Cette incertitude sur l'ampleur de la grippe saisonnière explique peut-être celle qui affecte la définition de la grippe pandémique, qu'a modifiée l'OMS.
C'est le deuxième point que je voudrais aborder : la grippe pandémique est ce que l'OMS décide qu'elle est.
L'OMS a dit n'avoir pas modifié la définition de la grippe pandémique, mais c'est faux. Un logiciel Internet, Wayback Machine, permet de retrouver les anciennes définitions. De 2003 à 2009, il y a pandémie lorsqu'apparaissent « plusieurs épidémies simultanées à travers le monde avec un grand nombre de décès et de maladies ».

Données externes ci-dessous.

(** [needed_witnesses], [needed_committee] of [account_options::validate]. *)
Definition count_vote (needed : Z * Z) (t : Z) : Z * Z :=
  let '(w, c) := needed in
  if (t =? type_code vote_witness) && negb (w =? 0) then (w - 1, c)
  else if (t =? type_code vote_committee) && negb (c =? 0) then (w, c - 1)
  else (w, c).

Definition account_options_validate (o : account_options) : result unit :=
  let '(w, c) := foldl count_vote (num_witness o, num_committee o) (map_to_list (votes o)).*2 in
  FC_ASSERT ((w =? 0) && (c =? 0))
    "May not specify fewer witnesses or committee members than the number voted for.".

Definition validate_special_authority (a : special_authority) : result unit :=
  match a with
  | no_special_authority => Ok tt
  | top_holders_special_authority _ n => FC_ASSERT (0 <? n) "a.num_top_holders > 0"
  end.

Definition evaluate_special_authority db (a : special_authority) : result unit :=
  match a with
  | no_special_authority => Ok tt
  | top_holders_special_authority i _ => _ ← tbl_get (assets db) i; Ok tt
  end.

Definition evaluate_buyback_account_options db (bbo : buyback_account_options) : result unit :=
  _ ← FC_ASSERT (HARDFORK_538_TIME <=? head_block_time db) "db.head_block_time() >= HARDFORK_538_TIME";
  a ← tbl_get (assets db) (asset_to_buy bbo);
  _ ← GRAPHENE_ASSERT (issuer a =? asset_to_buy_issuer bbo)%N "account_create_buyback_incorrect_issuer";
  _ ← GRAPHENE_ASSERT (negb (is_some (buyback_account a))) "account_create_buyback_already_exists";
  GRAPHENE_ASSERT (size (bb_markets bbo) <? GRAPHENE_DEFAULT_MAX_BUYBACK_MARKETS)%nat
    "account_create_buyback_too_many_markets".

Definition has_special_authority (a : account_object) : bool :=
  negb (bool_decide (owner_special_authority a = no_special_authority))
  || negb (bool_decide (active_special_authority a = no_special_authority)).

Ce critère lié à la gravité à disparu en mai 2009 de la définition de l'OMS, comme l'a montré un étudiant doctorant à Harvard, Peter Doshi.
Les premiers clichés, pris Peter Doshi, remontent au 1 er mai à minuit. De 2003 à 2009, les documents de l'OMS utilisent l'ancienne définition ; on trouve également des déclarations qui sont une source de confusion, ainsi que je l'ai montré au Conseil de l'Europe. On a ainsi différentes versions de ces définitions. Il existe également des preuves du fait que le CDC d'Atlanta disait exactement la même chose.
La définition a été modifiée et la gravité a disparu ; plus récemment, nous avons eu des preuves que l'OMS modifie le contenu de ses pages web sans changer la date affichée sur ces pages. Ce sont des faux en écritures !
Vous trouverez cela sur le British Medical Journal (BMJ) ; Peter Doshi a téléchargé ces documents trouvés par le biais de Google ; ces traces ne sont pas près de disparaître, à la différence des documents de l'OMS ! Nous vivons une ère intéressante, comme le dit la malédiction chinoise !
Le troisième point que je souhaite aborder concerne les experts.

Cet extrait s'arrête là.